Kids are growing up with the sun smart message. They’re part of the #SunSmartGeneration. It’s very different to when we grew up, when a summer without peeling just wasn’t summer and the smell of Coppertone was as summery as the fragrant frangipani.
Cancer Council Australia recommends five sun safe elements: slip(shirt), slop (sunscreen), slap (hat), seek (shade) and slide (sunglasses). But according to its recent National Sun Protection survey, over half of Australians are confused about sunscreen: how much to apply and how often. There’s also concern about sunscreen chemicals and if they’re safe to use on children and babies. Associate Professor Schumack from the Australasian College of Dermatologists says that “we don’t generally recommend widespread use of sunscreen in the first six months of life.” He adds that, “The primary forms of sun protection should always be protective clothing, hats, shade and sunglasses for babies and children of any age.”

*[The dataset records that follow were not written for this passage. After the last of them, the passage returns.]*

(** [irq] is what the uninitialised variable holds. *)
Definition irq_listener (rounds fuel : nat) (irq_port irq : Z) : M (listener W) unit :=
  let! server := os (create_server irq_port) in
  fprintf_stderr ("Listening to irq connections on port " +:+ fmt_d (port server) +:+ newline) ;;;
  irq_connections rounds fuel (socket server) irq.

(** [gdb_listener]; the arguments after [gdb_port] are those of [gdb_scanner].
    When the scanner ends the program or goes wrong, so does the listener. *)
Definition gdb_listener `{Wire} (gdb_port : Z) (fuel : nat) (packet_block buffer_block : list Z)
    (failed : option string) (input : list Z) : M (listener W) unit :=
  let! server := os (create_server gdb_port) in
  fprintf_stderr ("Listening to gdb connection on port " +:+ fmt_d (port server) +:+ newline) ;;;
  let! connection := os (Accept (socket server) sizeof_sockaddr_in) in
  (fun s =>
    let left d := Listener (proc s) (machine_of (gdb d)) (log (gdb d)) (work s) in
    match gdb_scanner fuel packet_block buffer_block failed input (notes s) (target s) with
    | Ret _ d => Ret tt (left d)
    | Exit c d => Exit c (left d)
    | Abort d => Abort (left d)
    | Undef u => Undef u
    end) ;;;
  os (sys (sc_shutdown connection SHUT_RDWR)) ;;;
  os (sys (sc_close (socket server))) ;;;
  ret tt.
End listeners.

(** ** [send_irq.c] *)

Section send_irq.
Context {W : Type} `{Kernel W} `{Host}.

Definition print_error (line : string) : M (process W) unit := modify (say line).

(** The names of the exceptions, in the usage message. *)
Fixpoint usage_names (rounds : nat) (irq : Z) : M (process W) unit :=
  match rounds with
  | O => ret tt
  | S rounds' =>
      let! irq_name := arm_get_exception_name irq in
      match irq_name with
      | None => ret tt
      | Some n =>
          print_error n ;;;
          when (irq =? INTERRUPT) (print_error (tabs +:+ "(default)")) ;;;
          print_error newline ;;;
          usage_names rounds' (u8 (irq + 1))
      end
  end.

(** The search for the name; nine rounds reach the end of the table. *)
Fixpoint find_irq (rounds : nat) (irq : Z) (name : string) : M (process W) Z :=
  match rounds with
  | O => ret irq
  | S rounds' =>
      let! irq_name := arm_get_exception_name irq in
      match irq_name with
      | None => print_error ("Unknown irq : " +:+ name +:+ newline) ;;; c_exit 2
      | Some n => if negb (strcmp n name =? 0) then find_irq rounds' (u8 (irq + 1)) name else ret irq
      end
  end.

Definition irq_usage_text (program : string) : string :=
  "Usage :" +:+ program +:+ " host port [ IRQ name ]" +:+ newline +:+ newline +:+
  "Sends an IRQ signal to the ARM simulator executing on the given host using the given port." +:+
  newline +:+ "The IRQ name is one of :" +:+ newline.

(** The byte [main] sends, from its arguments. *)
Definition send_irq_byte (argv : list string) : M (process W) Z :=
  if (length argv <? 3)%nat then
    print_error (irq_usage_text (nth 0 argv "")) ;;;
    usage_names 9 RESET ;;;
    c_exit 1
  else if (length argv <? 4)%nat then ret INTERRUPT
  else find_irq 9 RESET (nth 3 argv "").

Definition send_irq_main (argv : list string) : M (process W) Z :=
  let! irq := send_irq_byte argv in
  let! sock := Socket PF_INET SOCK_STREAM 0 in
  Setsockopt sock SOL_SOCKET SO_REUSEADDR 1 sizeof_int ;;;
  let addr := SockAddr AF_INET (htons (atoi (chars (nth 2 argv "")))) [0; 0; 0; 0] in
  let! host := Gethostbyname (nth 1 argv "") in
  let! addr := copy_address (out host) addr in
  Connect sock addr sizeof_sockaddr_in ;;;
  Write sock [irq] 1 ;;;
  sys (sc_shutdown sock SHUT_RDWR) ;;;
  sys (sc_close sock) ;;;
  ret 0.
End send_irq.

(** ** The end of [main]

    The blocks that the program allocates, by their addresses, and the order in
    which they are released; what they hold is in [Memory], [Registers] and
    [Core].  The sizes of the structures are the compiler's. *)

Section lifetime.
Context {W : Type} `{Kernel W} (sizeof_memory_data sizeof_arm_core_data : Z).

Definition malloc (size : Z) : M (process W) Z := let! r := sys (sc_malloc size) in ret (rc r).
Definition free (p : Z) : M (process W) unit := sys (sc_free p) ;;; ret tt.

(** A structure and the block it points to. *)
Record owned : Type := Owned { self : Z; inner : Z }.

Definition deref {A} (p : Z) (k : M (process W) A) : M (process W) A :=
  if p =? NULL then undef NullPointer else k.

Definition memory_create_blocks (size : Z) : M (process W) owned :=
  let! mem := malloc sizeof_memory_data in
  let! m := malloc size in
  deref mem (ret (Owned mem m)).

Definition memory_destroy (mem : owned) : M (process W) unit :=
  deref (self mem) (free (inner mem)) ;;;
  free (self mem).

(** [registers_create], [registers_destroy] *)
Definition registers_create_block : M (process W) Z := malloc (4 * 37).
Definition registers_destroy (r : Z) : M (process W) unit := free r.

(** The reset writes to the registers. *)
Definition arm_create_blocks : M (process W) owned :=
  let! p := malloc sizeof_arm_core_data in
  if negb (p =? NULL) then
    let! r := registers_create_block in
    deref r (ret (Owned p r))
  else ret (Owned p NULL).

Definition arm_destroy (p : owned) : M (process W) unit :=
  deref (self p) (registers_destroy (inner p)) ;;;
  free (self p).

(** [main] after the options: [gdb_routine] and [irq_routine] stand for the
    listeners, [shared] for the address of the structure they share. *)
Definition main_threads (gdb_routine irq_routine shared : Z) : M (process W) Z :=
  let! mem := memory_create_blocks Options.MEMORY_SIZE in
  let! arm := arm_create_blocks in
  sys sc_mutex_init ;;;
  let! gdb := sys (sc_pthread_create 0 NULL gdb_routine shared) in
  sys (sc_pthread_create 1 NULL irq_routine shared) ;;;
  sys (sc_pthread_join (default 0 (head (out gdb))) 0) ;;;
  arm_destroy arm ;;;
  memory_destroy mem ;;;
  ret 0.

(** The blocks a sequence of calls has obtained and given back. *)
Definition obtained (x : syscall * answer) : option Z :=
  match x.1 with sc_malloc _ => Some (rc x.2) | _ => None end.
Definition returned (x : syscall * answer) : option Z :=
  match x.1 with sc_free p => Some p | _ => None end.

(** [malloc] never fails. *)
Definition memory_available : Prop := forall n w, rc (call (sc_malloc n) w).1 <> NULL.

Lemma bind_ret_l {S A B} (a : A) (f : A -> M S B) s : bind (ret a) f s = f a s.
Proof. done. Qed.

(** When memory is available [main] returns 0; it gives back exactly the blocks it
    has obtained, each once, after the thread of gdb has ended: nothing but
    releases comes after the join. *)
Lemma main_threads_frees gdb_routine irq_routine shared s :
  memory_available ->
  exists s' log1 c log2, main_threads gdb_routine irq_routine shared s = Ret 0 s' /\
    made s' = (made s ++ log1 ++ c :: log2)%list /\
    (exists tid p, c.1 = sc_pthread_join tid p) /\ omap returned log1 = [] /\ omap obtained log2 = [] /\
    omap returned log2 ≡ₚ omap obtained log1 /\ length (omap obtained log1) = 4%nat.
Proof.
  intros Hm. unfold main_threads, memory_create_blocks, arm_create_blocks, registers_create_block,
    arm_destroy, memory_destroy, registers_destroy, malloc, free, deref.
  repeat first [rewrite (bind_ret _ _ _ _ _ (sys_eq _ _)) | rewrite bind_assoc | rewrite bind_ret_l
    | rewrite (proj2 (Z.eqb_neq _ _) (Hm _ _)) | progress cbn [negb self inner]].
  eexists _, [_; _; _; _; _; _; _], _, [_; _; _; _]. split; [reflexivity|].
  split; [simpl; rewrite <- !app_assoc; reflexivity|]. simpl.
  split; [by eexists _, _|]. split_and!; try done. solve_Permutation.
Qed.
End lifetime.

(** ** What the wrappers do, in one form *)

Section checks.
Context {W : Type} `{Kernel W}.

(** [w] makes the call [c]; if it succeeds [w] returns [val] of the answer,
    otherwise the program ends with status 0. *)
Definition checks {B} (w : M (process W) B) (c : syscall) (val : answer -> B) : Prop :=
  forall s, if succeeds c (call c (world s)).1
            then w s = Ret (val (call c (world s)).1) (after c s)
            else exists line, w s = Exit 0 (say line (after c s)).
Lemma runs_write_uint32 R i v :
  0 <= i -> i + 8 < 1024 ->
  runs room (frame R) (write_uint32 i v) (fun _ => frame (fun p => aget p (i + 8) = Some 0)).
Proof.
  intros Hi Hl. unfold write_uint32. apply (runs_bind _ _ _ _ (advanced i 2 byte_order)).
  - apply (runs_weaken _ (frame R) (advanced i 2 (@nil Z) i) _ _ (advanced i 2 byte_order)); [|apply advanced_nil|done].
    apply (runs_for room byte_order _ (advanced i 2)). intros l1 x l2 j El. apply runs_fact. intros ->.
    pose proof (split_length _ _ _ _ _ El length_byte_order) as Hn.
    eapply runs_seq; [apply (runs_sprintf_any anything); rewrite ?length_hex_byte; lia|]. intros _.
    apply runs_ret. intros g Hg. by apply advanced_snoc.
  - intros j. apply runs_fact. intros ->. replace (i + 2 * Z.of_nat (length byte_order)) with (i + 8) by (rewrite length_byte_order; lia).
    apply runs_poke; [lia|]. intros p Hp _. apply aget_aset_eq. lia.
Qed.

Lemma runs_write_uint32_any R i v :
  0 <= i -> i + 8 < 1024 -> runs room (frame R) (write_uint32 i v) (fun _ => frame anything).
Proof.
  intros. eapply runs_weaken; [by apply (runs_write_uint32 R)|done|intros ? g; apply frame_anything].
Qed.

(** ** Answers *)

Lemma runs_Rio_writen R data : runs room (frame R) (Rio_writen data) (fun _ => frame R).
Proof.
  intros g Hg. unfold Rio_writen, bind, gets, modify, c_exit, ret.
  destruct (bool_decide (data = [])); [done|]. by destruct (fd_open g && accepts (fd g) data).
Qed.

Lemma runs_cstring P buf : closed buf -> runs room P (cstring buf) (fun s g => until_nul buf = Some s /\ P g).
Proof. intros (s & Es)%closed_until g Hg. unfold cstring. by rewrite Es. Qed.

(** A debug message whose arguments can be evaluated when it is printed. *)
Lemma runs_message {A} R file (args : M gdb_protocol_data A) (ok : A -> Prop) (out : A -> M messages unit) :
  ((file = gdb_file -> sel = true) -> runs room (frame R) args (fun x g => ok x /\ frame R g)) ->
  (forall x m, ok x -> exists m', out x m = Ret tt m' /\ files m' = files m) ->
  runs room (frame R)
    (let! b := zoom log_lens (is_debugged false file) in
     when (nz b) (let! x := args in zoom log_lens (out x))) (fun _ => frame R).
Proof.
  intros Ha Ho g Hg. destruct (Hg) as (_ & _ & _ & [Hl Hsel] & _).
  rewrite (bind_ret _ _ _ _ _ (zoom_read log_lens _ g _ (is_debugged_selected file (log g) Hl))).
  destruct (selected (log g) file) eqn:Ef; [|exact Hg]. change (nz (b2z true)) with true. cbv iota.
  assert (Hf : file = gdb_file -> sel = true) by (intros ->; congruence).
  revert g Hg Hl Hsel Ef. intros g Hg _ _ _. revert g Hg.
  change (runs room (frame R) (let! x := args in zoom log_lens (out x)) (fun _ => frame R)).
  eapply runs_bind; [by apply Ha|]. intros x. apply runs_fact. intros Hx g Hg.
  destruct (Hg) as (Hs & Hp & Hn & [[l Hl] Hsel] & HR). destruct (Ho x (log g) Hx) as (m' & E & Ef).
  rewrite (zoom_ret log_lens _ g _ _ E). split; [exact Hs|]. split; [exact Hp|]. split; [exact Hn|].
  split; [|exact HR]. cbn [log set_log lset log_lens]. unfold listed, log_ok, selected in *. rewrite Ef.
  split; [by exists l|done].
Qed.

Lemma runs_debug R file line args :
  ((file = gdb_file -> sel = true) -> runs room (frame R) args (fun _ => frame R)) ->
  runs room (frame R) (debug false log_lens file line args) (fun _ => frame R).
Proof.
  intros Ha. apply (runs_message R file _ (fun _ => True)); [|by eexists].
  intros Hf. eapply runs_weaken; [by apply Ha|done|done].
Qed.
Lemma runs_debug_raw R args :
  runs room (frame R) args (fun _ => frame R) -> runs room (frame R) (gdb_debug_raw args) (fun _ => frame R).
Proof.
  intros Ha. apply (runs_message R gdb_file _ (fun _ => True)); [|by eexists].
  intros _. eapply runs_weaken; [exact Ha|done|done].
Qed.
Lemma runs_say R line text : runs room (frame R) (gdb_debug line (ret text)) (fun _ => frame R).
Proof. apply runs_debug. intros _. by apply runs_ret. Qed.
Lemma runs_say_raw R text : runs room (frame R) (gdb_debug_raw (ret text)) (fun _ => frame R).
Proof. by apply runs_debug_raw, runs_ret. Qed.

Lemma runs_transmit : runs room (frame a_string) gdb_transmit_packet (fun _ => frame a_string).
Proof.
  unfold gdb_transmit_packet. eapply runs_seq.
  { apply runs_debug. intros Hsel g Hg. destruct (Hg) as (_ & _ & _ & _ & HR).
    destruct (a_string_until _ (Hsel eq_refl) HR) as [t Et]. unfold bind, gets, cstring. by rewrite Et. }
  intros _ g Hg. exact (runs_Rio_writen a_string (take (Z.to_nat (len g)) (packet g)) g Hg).
Qed.

(** The loop of the checksum stops at the first NUL. *)
Lemma runs_checksum j n i c g :
  frame (fun p => aget p j = Some 0) g -> 1 <= i <= j -> j - i < Z.of_nat n ->
  exists k c', checksum_loop n i c g = Ret (k, c') g /\ i <= k <= j.
Proof.
  intros Hg. destruct (Hg) as (_ & Hp & _ & _ & Hj). pose proof (aget_Some_lt _ _ _ Hj) as Hjl.
  revert i c. induction n as [|n IH]; intros i c Hi Hn; [lia|]. cbn [checksum_loop].
  destruct (aget_lt (packet g) i) as [x Ex]; [lia|].
  rewrite (bind_ret _ _ g x g) by (apply (zoom_read packet_lens); by apply cell_read_ret).
  destruct (Z.eqb_spec x 0); [by exists i, c; split; [|lia]|].
  assert (i <> j) by congruence. destruct (IH (i + 1) (u8 (c + x))) as (k & c' & E & Hk); [lia..|].
  exists k, c'. split; [done|lia].
Qed.

Lemma runs_send_buffer : runs room (frame ready) gdb_send_buffer (fun _ => frame a_string).
Proof.
  unfold gdb_send_buffer.
  apply (runs_seq _ _ _ _ (frame ready)).
  { apply runs_poke; [lia|]. intros p Hp (j & Hj & E). exists j. split; [done|].
    by rewrite aget_aset_ne by lia. }
  intros _ g Hg. destruct (Hg) as (Hs & Hp & Hn & Hl & j & Hj & Ej).
  rewrite (bind_ret _ _ g (length (packet g)) g) by done.
  destruct (runs_checksum j (S (length (packet g))) 1 0 g) as (i & c & E & Hi);
    [exact (conj Hs (conj Hp (conj Hn (conj Hl Ej))))|lia..|]. rewrite (bind_ret _ _ _ _ _ E).
  revert g Hg Hs Hp Hn Hl Ej E. intros g Hg _ _ _ _ _ _. apply frame_anything in Hg. revert g Hg.
  change (runs room (frame anything)
    (poke i 35 ;;; sprintf_at (i + 1) (hex_byte c) ;;; poke (i + 3) 0 ;;; modify (set_len (i + 3)) ;;;
     gdb_transmit_packet) (fun _ => frame a_string)).
  eapply runs_seq; [by apply (runs_poke anything anything); [lia|]|]. intros _.
  eapply runs_seq; [apply (runs_sprintf_any anything); rewrite ?length_hex_byte; lia|]. intros _.
  eapply runs_seq.
  { apply (runs_poke anything a_string); [lia|]. intros p Hp _. apply (a_string_at _ (i + 3)).
    apply aget_aset_eq. lia. }
  intros _. eapply runs_seq; [|intros; apply runs_transmit].
  apply runs_modify. intros g (Hs & Hp & _ & Hl & HR). split_and!; try done; simpl; lia.
Qed.

Lemma ready_at p i : aget p i = Some 0 -> 1 <= i <= 1020 -> ready p.
Proof. intros. by exists i. Qed.

Lemma runs_send_data R s :
  Z.of_nat (length s) <= 1019 -> runs room (frame R) (gdb_send_data s) (fun _ => frame a_string).
Proof.
  intros Hl. unfold gdb_send_data. eapply runs_seq; [|intros; apply runs_send_buffer].
  eapply runs_weaken; [apply (runs_sprintf 1 s); lia|intros g; apply frame_anything|].
  intros ? g Hg. apply (frame_weaken _ _ g Hg). intros HR. eapply ready_at; [exact HR|lia].
Qed.

Lemma runs_stop_reason R : runs room (frame R) gdb_send_stop_reason (fun _ => frame a_string).
Proof.
  unfold gdb_send_stop_reason. eapply runs_seq; [apply runs_gets|]. intros e.
  repeat apply runs_if; apply runs_send_data; simpl; lia.
Qed.

(** ** Reading numbers *)

Lemma host_bytes_u8 v : length (host_bytes v) = 4%nat /\ Forall is_u8 (host_bytes v).
Proof.
  unfold host_bytes.
  assert (Forall is_u8 [u8 v; u8 (Z.shiftr v 8); u8 (Z.shiftr v 16); u8 (Z.shiftr v 24)])
    by (repeat constructor; apply u8_range).
  destruct host_big_endian; split; try done. by apply List.Forall_rev.
Qed.

(** The variables of the loop of [read_uint32]. *)
Definition read_so_far R (data : list Z) (l : list Z) (v : list Z * Z * list Z) (g : gdb_protocol_data) : Prop :=
  (v.1.1 = drop (2 * length l) data /\ length v.2 = 4%nat /\ Forall is_u8 v.2) /\ frame R g.

Lemma runs_read_uint32 R data :
  closed data -> (6 < length data)%nat ->
  runs room (frame R) (read_uint32 data) (fun v g => is_u32 v /\ frame R g).
Proof.
  intros Hd Hl. unfold read_uint32. eapply runs_bind; [apply runs_uninit|]. intros value. apply runs_fact. intros _.
  eapply runs_bind; [apply runs_uninit|]. intros integer. apply runs_fact. intros _.
  apply (runs_bind _ _ _ _ (read_so_far R data byte_order)); cycle 1.
  { intros v. apply runs_fact. intros (_ & H4 & Hb). apply runs_ret. intros g Hg. split; [|done].
    by apply host_word_range. }
  apply (runs_weaken _ (frame R) (read_so_far R data [] (data, value, host_bytes integer)) _ _
           (read_so_far R data byte_order)); [|intros g Hg; split; [|done]; split; [done|apply host_bytes_u8]|done].
  apply (runs_for room byte_order _ (read_so_far R data)). intros l1 x l2 [[d v] bytes] El.
  pose proof (split_length _ _ _ _ _ El length_byte_order) as Hn.
  apply runs_fact. cbn [fst snd]. intros (-> & H4 & Hb).
  eapply runs_bind; [apply runs_cstring, closed_drop; [done|lia]|]. intros t. apply runs_fact. intros _.
  apply runs_ret. intros g Hg. split; [|done]. cbn [fst snd]. split_and!.
  - rewrite drop_drop. f_equal. rewrite length_app. simpl. lia.
  - by rewrite length_aset.
  - apply Forall_aset; [done|apply u8_range].
Qed.

(** ** The handlers *)

(** [content] has the characters of [n] bytes. *)
Fixpoint enough (n : nat) (content : list Z) : bool :=
  match n, content with
  | O, _ => true
  | S n', [] => false
  | S n', c :: content' =>
      if c =? 0x7d then match content' with [] => false | _ :: content'' => enough n' content'' end
      else enough n' content'
  end.

(** What the handlers take for granted of the data of a request [c]: memory is
    read by at most 509 bytes, register numbers are below 16, the separators are
    there, and the data are as long as they say. *)
Definition benign_data (c : Z) (data : list Z) : bool :=
  let s := default [] (until_nul data) in
  if c =? 109 then                                            (* 'm' *)
    match scan_x_x s with (Some _, Some size) => size <=? 509 | _ => false end
  else if c =? 112 then u32 (atoi s) <? 16                    (* 'p' *)
  else if c =? 71 then 334 <? Z.of_nat (length data)           (* 'G' *)
  else if c =? 88 then                                        (* 'X' *)
    match scan_x_x s, index s 58 with
    | (Some _, Some size), Some k => enough (Z.to_nat size) (drop (Z.to_nat (k + 1)) data)
    | _, _ => false
    end
  else if c =? 80 then                                        (* 'P' *)
    match scan_x s, index s 61 with
    | Some (r, _), Some k => (r <? 16) && (k + 7 <? Z.of_nat (length data))
    | _, _ => false
    end
  else true.

Definition answers (c : M gdb_protocol_data unit) : Prop :=
  runs room (frame a_string) c (fun _ => frame a_string).

Lemma runs_step_target R : runs room (frame R) step_target (fun _ => frame R).
Proof.
  unfold step_target. eapply runs_seq; [apply runs_a_step|]. intros r.
  eapply runs_seq; [by apply (runs_modify _ (frame R) (frame R))|]. intros _. apply runs_trace_arm_state.
Qed.

Lemma runs_cont_loop R fuel ins :
  is_u32 ins -> runs room (frame R) (cont_loop fuel ins) (fun _ => frame R).
Proof.
  revert ins. induction fuel as [|fuel IH]; intros ins Hi; cbn [cont_loop]; [by apply runs_ret|].
  eapply runs_bind.
  { apply (runs_traceless R R _ is_u32). eapply runs_bind; [apply runs_read_register; lia|]. intros pc.
    apply runs_fact. intros Hpc. eapply runs_bind; [apply runs_read_word; [apply u32_range|done]|].
    intros rv. apply runs_fact. intros Hrv. by apply runs_ret. }
  intros ins'. apply runs_fact. intros Hi'. apply runs_if; [by apply runs_ret|].
  eapply runs_seq; [apply runs_step_target|]. intros _. by apply IH.
Qed.

Lemma answers_cont fuel data : answers (cont fuel data).
Proof.
  unfold answers, cont. eapply runs_bind; [apply runs_uninit|]. intros ins. apply runs_fact. intros Hi.
  eapply runs_seq; [by apply runs_cont_loop|]. intros b. apply runs_when, runs_stop_reason.
Qed.

Lemma answers_step data : answers (step data).
Proof. eapply runs_seq; [apply runs_step_target|]. intros _. apply runs_stop_reason. Qed.

Lemma answers_query data : closed data -> answers (query data).
Proof.
  intros Hd. unfold answers, query. eapply runs_bind; [by apply runs_cstring|]. intros t. apply runs_fact. intros _.
  repeat apply runs_if; apply runs_send_data; simpl; lia.
Qed.

Lemma answers_set_thread data : closed data -> (2 <= length data)%nat -> answers (set_thread data).
Proof.
  intros Hd Hl. unfold answers, set_thread. destruct data as [|ty rest]; [simpl in Hl; lia|].
  eapply runs_bind; [apply runs_cstring, (closed_drop 1 (ty :: rest)); [done|lia]|]. intros t.
  apply runs_fact. intros _. cbv zeta. apply runs_if; apply runs_send_data; simpl; lia.
Qed.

Sun wear is simply one of the most effective ways to minimise sunburn and protect our kids from the sun. A rashie (rash vest) is a practical, convenient way to go. Think of it as a t-shirt with benefits. Quick-dry fabric and offering a high UPF, rashies have got you covered; back, front and shoulders in one easy step! Rashies are comfy, stretchy, sun and kid proof. It’s a quintessential Aussie look. Rashies eliminate the need for sunscreen in the areas they cover. Thankfully, days of the plain black rashie are long gone and you’ll find a range of vibrant and playful prints and colours. The kids can play sunsafe dress-ups in their fave print and it’s so much easier to spot them on the sand.
Shade a retro beach umbrella is a great idea. We all know that the struggle is real and that beach umbrellas get kinda unwieldy – but don’t give up, it’s an important part of your beach kit. There are many light, fold away pop-up tents and umbrellas on the market. And a quick beach hack; find some natural shade under a tree by the sand.
Sunshine and sun sense Avoid the heat of day. It’s best to go outdoors in early morning or late afternoon, when the sun is lower. UV radiation peaks at midday, so look for longer shadows before you head outside. The most recent Sunsmart campaign advises to seek shade between 10am-3pm.
Sunscreen is important and an essential item in the beach bag. Sunscreens use either a mineral or chemical barrier to protect the skin from sun damage. In Australia, sunscreens are strictly regulated by the Therapeutics Goods Administration to ensure that the ingredients are safe and effective. SPF50+ means 98% of all UVB rays are deflected and also offers improved protection from ultraviolet rays. Apply 20 minutes before sun exposure and reapply every two hours.
When the time comes to settle the kids into your patch of sand, hats on and you’ve rubbed all those little faces and legs with sun screen – really, it’s quite like applying a liberal layer of fluid sand paper – the last thing in the world you feel like doing is getting tiny sandy hands to rub your face with sun block. But that’s what we do as parents. We put a positive spin on it, and take the massage and exfoliation pampering any way it comes. And we’re already dressed for beach success in a stylish rashie, so happy days.